Our primary care practice has long embraced sports and pediatric vision care as an integral part of patient services. Enhancing performance through providing superior visual function is rewarding clinically, and essential to the peak performance of the  athletes for whom we provide vision care. Our practice is increasingly fitting younger and younger patients, both athlete and non-athlete alike, in contact lenses. The following clinical case represents a non-traditional use of new contact lens modalities to meet the visual needs of an active youngster.

Juvenile Cataracts

C.S. was first seen at age two-and-a-half upon referral from his pediatrician to rule out vision problems relating to his suspected tentative diagnosis of a learning disability or possible mental retardation. C.S. presented as an atypically lethargic toddler. Examination revealed an approximate refractive finding of ­7.00D OU. Corrected visual acuity with animal cards was recorded as 20/70 OU. Atypical cortical lens changes were noted, with unstable macular fixation, bilaterally. Re-examinations occurring at six-month intervals over the next four years (including a thorough pediatric ophthalmologic consult) demonstrated a steady increase of myopia and development of bilateral nuclear lamellar cataracts. Best corrected visual acuity during this period was 20/30 OU. By age seven, his spectacle prescription was ­14.00 ­0.50 x 175 OD, -13.00 ­0.50 x 180 respectively.

C.S.' development was steady, but during his eighth year, dropping visual acuity led to cataract (bilateral nuclear lamellar with riders into the cortical areas) extraction. We elected an aphakic procedure in 1993 because of the long-term perceived risks of IOLs in young patients. The resultant refraction was +5.50 ­ 1.50 x 40 OD, +6.00 ­1.25 x 150 OS, with a +2.50 add, with initial best corrected visual acuity of 20/40 and 20/40+ respectively. Within the year, as expected, C.S. had undergone bilateral YAG capsulotomy, when capsular haze developed rapidly over a six-month period.

By age 10, C.S.' corrected visual acuity slowly improved along with an expected myopic shift, recorded as +4.75 ­0.75 x 42 OD, +4.25 ­0.50 x 152 OS with a +2.25 add, with resultant corrected visual acuity of 20/30+ and 20/25+ respectively. C.S. was growing physically and maturing as a young person. He wore his fashionable wire frames with his polycarbonate lenses in a straight-top bifocal design very comfortably. By age 12, his spectacle prescription of +4.50 ­1.00 x 42 OD, +4.00 ­0.50 x 150 OS with +2.25 add was placed into a Varilux Comfort Lens high index design.

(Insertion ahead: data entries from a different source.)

(* ===== verification/Heap.v ===== *)
(** * Kernel memory on top of the frame allocator

    The allocators above physframe.c hand out ranges of memory that are in no
    free frame.  [owned] is such a range, [shrinks] says that a step freed no
    frame, [keeps] that it left the contents of the other owned ranges alone,
    and [separated] that the ranges of a list do not overlap. *)

From S2P Require Import Prelude Machine Logic Console Pmm.

(** Unfolds the sizes and offsets of a component; each file adds its own. *)
Ltac unfold_sizes := unfold PAGE_SIZE in *.

(** [apart] between ranges whose bounds arithmetic can compare. *)
Ltac solve_apart := unfold apart in *; simpl in *; unfold_sizes; lia.

(** Splits [Forall (apart r) rs] on a literal list. *)
Ltac split_aparts := repeat first [apply Forall_nil_2 | apply Forall_cons; split].
Ltac solve_aparts := split_aparts; solve_apart.

Section heap_defs.
Context `{Platform}.

(** [[a, a+n)] has no byte in a free frame. *)
Definition off_free (s : kstate) (a n : Z) : Prop :=
  forall i, frame_free s i -> apart (a, n) (frame_addr s i, PAGE_SIZE).

(** The frame allocator is well formed, its free frames are memory, its bitmap
    is not in one of them, and frames are page aligned. *)
Record heap_ok (s : kstate) : Prop := {
  ho_pmm : pmm_ok s;
  ho_align : (PAGE_SIZE | mem_phys_base (k_pmm s));
  ho_top : mem_phys_base (k_pmm s) + total_frames (k_pmm s) * PAGE_SIZE + 2 ^ 32 < 2 ^ 64;
  ho_frames : forall i, frame_free s i -> valid (frame_addr s i) PAGE_SIZE = true;
  ho_bitmap : off_free s (bitmap_range s).1 (bitmap_range s).2
}.

(** Memory of the kernel's own: in range, in no free frame, not the bitmap. *)
Record owned (s : kstate) (a n : Z) : Prop := {
  ow_pos : 0 < a;
  ow_top : a + n <= 2 ^ 64;
  ow_valid : valid a n = true;
  ow_off : off_free s a n;
  ow_bitmap : apart (a, n) (bitmap_range s)
}.


(** No frame to hand out is left, or the counter says so. *)
Definition exhausted (s : kstate) : Prop := free_set s = ∅ \/ free_frames (k_pmm s) = 0.

(** From [s] to [s'] no frame became free and the frame allocator did not
    move. *)
Definition shrinks (s s' : kstate) : Prop :=
  frame_bitmap (k_pmm s') = frame_bitmap (k_pmm s) /\
  total_frames (k_pmm s') = total_frames (k_pmm s) /\
  mem_phys_base (k_pmm s') = mem_phys_base (k_pmm s) /\
  forall i, frame_free s' i -> frame_free s i.

(** Only memory and the frame allocator changed. *)
Definition heap_only (s s' : kstate) : Prop := exists m p, s' = set_pmm (set_mem s m) p.

(** The frame allocator did not move. *)
Definition same_frames (s s' : kstate) : Prop :=
  mem_phys_base (k_pmm s') = mem_phys_base (k_pmm s) /\ total_frames (k_pmm s') = total_frames (k_pmm s).

(** A step that touches only [rs] of the owned memory: what is owned elsewhere
    stays owned and keeps its contents. *)
Record keeps (rs : list (Z * Z)) (s s' : kstate) : Prop := {
  kp_only : heap_only s s';
  kp_frames : frame_bitmap (k_pmm s') = frame_bitmap (k_pmm s) /\
    total_frames (k_pmm s') = total_frames (k_pmm s) /\ mem_phys_base (k_pmm s') = mem_phys_base (k_pmm s);
  kp_heap : heap_ok s -> heap_ok s';
  kp_owned : forall a n, owned s a n -> Forall (apart (a, n)) rs -> owned s' a n;
  kp_mem : forall a n, owned s a n -> Forall (apart (a, n)) rs ->
    forall b, a <= b < a + n -> get8 (k_mem s') b = get8 (k_mem s) b
}.

(** The ranges of a list do not overlap. *)
Fixpoint separated (rs : list (Z * Z)) : Prop :=
  match rs with
  | [] => True
  | r :: rs' => Forall (apart r) rs' /\ separated rs'
  end.

(** The ranges [rs] have the same contents in both states. *)
Definition same_bytes (rs : list (Z * Z)) (s s' : kstate) : Prop :=
  Forall (fun r => forall b, r.1 <= b < r.1 + r.2 -> get8 (k_mem s') b = get8 (k_mem s) b) rs.

(** Memory of the kernel's own, in separate pieces. *)
Definition area (s : kstate) (rs : list (Z * Z)) : Prop :=
  Forall (fun r => owned s r.1 r.2) rs /\ separated rs.
End heap_defs.

Section heap_lemmas.
Context `{Platform}.

Lemma apart_sym r r' : apart r r' -> apart r' r.
Proof. unfold apart. tauto. Qed.

Lemma apart_sub a n b k r : apart (a, n) r -> a <= b -> b + k <= a + n -> apart (b, k) r.
Proof. unfold apart. simpl. lia. Qed.

(** ** Frames and the memory around them *)

Lemma shrinks_refl s : shrinks s s.
Proof. unfold shrinks. auto. Qed.

Lemma shrinks_same s s' : k_mem s' = k_mem s -> k_pmm s' = k_pmm s -> shrinks s s'.
Proof.
  intros Hm Hp. unfold shrinks, frame_free, frame_used. rewrite Hm, Hp. auto.
Qed.

Lemma pmm_ok_same s s' : k_mem s' = k_mem s -> k_pmm s' = k_pmm s -> pmm_ok s -> pmm_ok s'.
Proof. intros Hm Hp []. split; by rewrite Hp. Qed.

Lemma shrinks_trans s1 s2 s3 : shrinks s1 s2 -> shrinks s2 s3 -> shrinks s1 s3.
Proof.
  intros (H1 & H2 & H3 & H4) (H1' & H2' & H3' & H4'). unfold shrinks.
  rewrite H1', H2', H3'. split; [done|]. split; [done|]. split; [done|]. auto.
Qed.

Lemma off_free_shrinks s s' a n : shrinks s s' -> off_free s a n -> off_free s' a n.
Proof.
  intros (_ & _ & Hb & Hf) Ho i Hi. unfold frame_addr. rewrite Hb. apply (Ho i), Hf, Hi.
Qed.

Lemma owned_shrinks s s' a n : shrinks s s' -> owned s a n -> owned s' a n.
Proof.
  intros Hs [Hp Ht Hv Ho Hb]. split; [done|done|done|by eapply off_free_shrinks|].
  destruct Hs as (H1 & H2 & _). unfold bitmap_range. by rewrite H1, H2.
Qed.

Lemma owned_sub s a n b k : owned s a n -> a <= b -> b + k <= a + n -> owned s b k.
Proof.
  intros [Hp Ht Hv Ho Hb] H1 H2. split; [lia|lia|by eapply valid_sub| |by eapply apart_sub].
  intros i Hi. eapply apart_sub; [by apply Ho|done|done].
Qed.

Lemma heap_ok_shrinks s s' : shrinks s s' -> pmm_ok s' -> heap_ok s -> heap_ok s'.
Proof.
  intros Hs Hp [_ Ha Ht Hf Hb]. pose proof Hs as (H1 & H2 & H3 & H4). split; [done| | | |].
  - by rewrite H3.
  - by rewrite H3, H2.
  - intros i Hi. unfold frame_addr. rewrite H3. apply Hf, H4, Hi.
  - unfold bitmap_range in *. rewrite H1, H2. by eapply off_free_shrinks.
Qed.

(** Writing outside the bitmap changes no frame's status. *)
Lemma frame_used_mods s m rs i :
  mods rs (k_mem s) m -> Forall (apart (bitmap_range s)) rs ->
  0 <= i < total_frames (k_pmm s) -> frame_used (set_mem s m) i = frame_used s i.
Proof.
  intros Hm Hrs Hi. unfold frame_used, bit_of. simpl. f_equal.
  apply (mods_get8 _ _ _ _ Hm). eapply Forall_impl; [exact Hrs|]. intros r Hr.
  eapply apart_sub; [exact Hr|Z.div_mod_to_equations; lia|].
  simpl. Z.div_mod_to_equations; lia.
Qed.

Lemma free_set_set_mem s m rs :
  mods rs (k_mem s) m -> Forall (apart (bitmap_range s)) rs -> free_set (set_mem s m) = free_set s.
Proof.
  intros Hm Hrs. apply set_eq. intros i. rewrite !elem_of_free_set. unfold frame_free. simpl.
  split; intros [Hi Hu]; (split; [done|]); by rewrite (frame_used_mods _ _ _ _ Hm Hrs) in *.
Qed.

Lemma shrinks_set_mem s m rs :
  mods rs (k_mem s) m -> Forall (apart (bitmap_range s)) rs -> shrinks s (set_mem s m).
Proof.
  intros Hm Hrs. split; [done|]. split; [done|]. split; [done|]. intros i [Hi Hu]. simpl in Hi.
  split; [done|]. rewrite <- Hu. symmetry. by eapply frame_used_mods.
Qed.

Lemma pmm_ok_set_mem s m : pmm_ok s -> pmm_ok (set_mem s m).
Proof. intros []. by split. Qed.

Lemma heap_ok_set_mem s m rs :
  mods rs (k_mem s) m -> Forall (apart (bitmap_range s)) rs -> heap_ok s -> heap_ok (set_mem s m).
Proof.
  intros Hm Hrs Hok. eapply heap_ok_shrinks; [by eapply shrinks_set_mem| |done].
  apply pmm_ok_set_mem, Hok.
Qed.

Lemma shrinks_taken s i : frame_free s i -> shrinks s (taken s i).
Proof.
  intros [Hi Hu]. split; [done|]. split; [done|]. split; [done|]. intros j [Hj Hju]. simpl in Hj.
  split; [done|]. rewrite frame_used_taken in Hju by lia. by case_decide.
Qed.

Lemma heap_ok_taken s i : heap_ok s -> frame_free s i -> heap_ok (taken s i).
Proof.
  intros Hok Hf. eapply heap_ok_shrinks; [by apply shrinks_taken| |done].
  apply pmm_ok_taken; [apply Hok|apply Hf].
Qed.

(** A frame just taken is the kernel's own. *)
Lemma owned_taken s i : heap_ok s -> frame_free s i -> owned (taken s i) (frame_addr s i) PAGE_SIZE.
Proof.
  intros Hok Hf. pose proof (ok_base _ (ho_pmm _ Hok)) as Hb. split.
  - unfold frame_addr. destruct Hf. unfold PAGE_SIZE; lia.
  - pose proof (ho_top _ Hok). unfold frame_addr. destruct Hf. unfold PAGE_SIZE in *; lia.
  - by apply Hok.
  - intros j [Hj Hju]. simpl in Hj. destruct Hf as [Hi _].
    rewrite frame_used_taken in Hju by lia. case_decide; [done|].
    unfold frame_addr, apart. simpl. unfold PAGE_SIZE. lia.
  - apply apart_sym. apply (ho_bitmap _ Hok i Hf).
Qed.

Lemma owned_apart_frame s i a n : owned s a n -> frame_free s i -> apart (a, n) (frame_addr s i, PAGE_SIZE).
Proof. intros Ho. apply Ho. Qed.

(** ** [keeps] *)

Lemma heap_only_refl s : heap_only s s.
Proof. exists (k_mem s), (k_pmm s). by destruct s. Qed.

Lemma heap_only_trans s1 s2 s3 : heap_only s1 s2 -> heap_only s2 s3 -> heap_only s1 s3.
Proof. intros (m & p & ->) (m' & p' & ->). by exists m', p'. Qed.

Lemma heap_only_set_mem s m : heap_only s (set_mem s m).
Proof. exists m, (k_pmm s). by destruct s. Qed.

Lemma same_frames_trans s1 s2 s3 : same_frames s1 s2 -> same_frames s2 s3 -> same_frames s1 s3.
Proof. intros [B1 F1] [B2 F2]. split; congruence. Qed.

Lemma keeps_refl rs s : keeps rs s s.
Proof. split; auto using heap_only_refl. Qed.

Lemma keeps_trans rs s1 s2 s3 : keeps rs s1 s2 -> keeps rs s2 s3 -> keeps rs s1 s3.
Proof.
  intros [Ho (F1 & F2 & F3) Hh Hw Hm] [Ho' (F1' & F2' & F3') Hh' Hw' Hm'].
  split; [by eapply heap_only_trans|split_and!; congruence|by auto|by auto|].
  intros a n Ha Hr b Hb. rewrite (Hm' a n), (Hm a n); auto.
Qed.

Lemma keeps_weaken rs rs' s s' :
  (forall r, Forall (apart r) rs' -> Forall (apart r) rs) -> keeps rs s s' -> keeps rs' s s'.
Proof. intros Hr [Ho Hp Hh Hw Hm]. split; eauto. Qed.

Lemma keeps_getw rs n s s' a :
  keeps rs s s' -> owned s a (Z.of_nat n) -> Forall (apart (a, Z.of_nat n)) rs ->
  getw n (k_mem s') a = getw n (k_mem s) a.
Proof. intros Hk Ha Hr. apply getw_ext. intros b Hb. by apply (kp_mem _ _ _ Hk a (Z.of_nat n)). Qed.

Lemma keeps_shrinks rs s s' :
  heap_only s s' -> shrinks s s' -> pmm_ok s' -> mods (bitmap_range s :: rs) (k_mem s) (k_mem s') ->
  keeps rs s s'.
Proof.
  intros Ho Hs Hp Hm.
  split; [done|destruct Hs; tauto|by apply heap_ok_shrinks|intros; by eapply owned_shrinks|].
  intros a n Ha Hr b Hb. apply Hm. pose proof (ow_bitmap _ _ _ Ha) as Hbm.
  apply Forall_cons. split; [unfold apart in Hbm; simpl in *; lia|].
  eapply Forall_impl; [exact Hr|]. intros r. unfold apart. simpl. lia.
Qed.

(** [keeps] does not look at the other statics. *)
Lemma keeps_set_slab rs b s s' : keeps rs s s' -> keeps rs (set_slab s b) (set_slab s' b).
Proof.
  assert (Hsh : forall t, shrinks (set_slab t b) t) by (intros t; by apply shrinks_same).
  assert (Hsh' : forall t, shrinks t (set_slab t b)) by (intros t; by apply shrinks_same).
  assert (Hok : forall t t', shrinks t t' -> k_pmm t' = k_pmm t -> k_mem t' = k_mem t -> heap_ok t -> heap_ok t').
  { intros t t' H1 H2 H3 H4. eapply heap_ok_shrinks; [done| |done]. eapply pmm_ok_same; [done|done|apply H4]. }
  intros [(m & p & ->) Hp Hh Hw Hm]. split.
  - by exists m, p.
  - exact Hp.
  - intros H1. eapply Hok; [apply Hsh'|done|done|]. apply Hh. by eapply Hok; [apply Hsh|..].
  - intros a n Ho Hr. eapply owned_shrinks; [apply Hsh'|]. apply Hw; [|done]. by eapply owned_shrinks; [apply Hsh|].
  - intros a n Ho Hr. apply (Hm a n); [|done]. by eapply owned_shrinks; [apply Hsh|].
Qed.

Sports and Girlfriend = Contact Lenses

When seen shortly after his fourteenth birthday, C.S. reported he was participating in sports and "sort of" had a girlfriend. These facts led to the anticipated question, "Dr. Eyler, can I wear contact lenses?"

Diagnostic Acuvue Bifocal lenses of +3.25/ +2.00 add OD, +3.50/ +2.00 add OS were placed on C.S. and determined to be acceptable. One week follow-up and monocular, distance/near over-refraction resulted in the final dispensed lenses of +3.00/ +2.00 add OD, +3.00/2.50 add OS, with resultant corrected visual acuity of 20/30 and 20/25, respectively at distance, 20/30 and 20/25+ at near. C.S. now sports a big smile with his new "glasses-free look," which is a hit both on the field and off.

C.S.' visual history has been amazing for a young man of 15. It is a credit to the contact lens industry that products continue to be developed that benefit an ever-increasing percentage of the patients we serve. 

Dr. Eyler is president of a five-doctor practice in Charlotte, NC, and he currently serves on the National Board of Examiners in Optometry.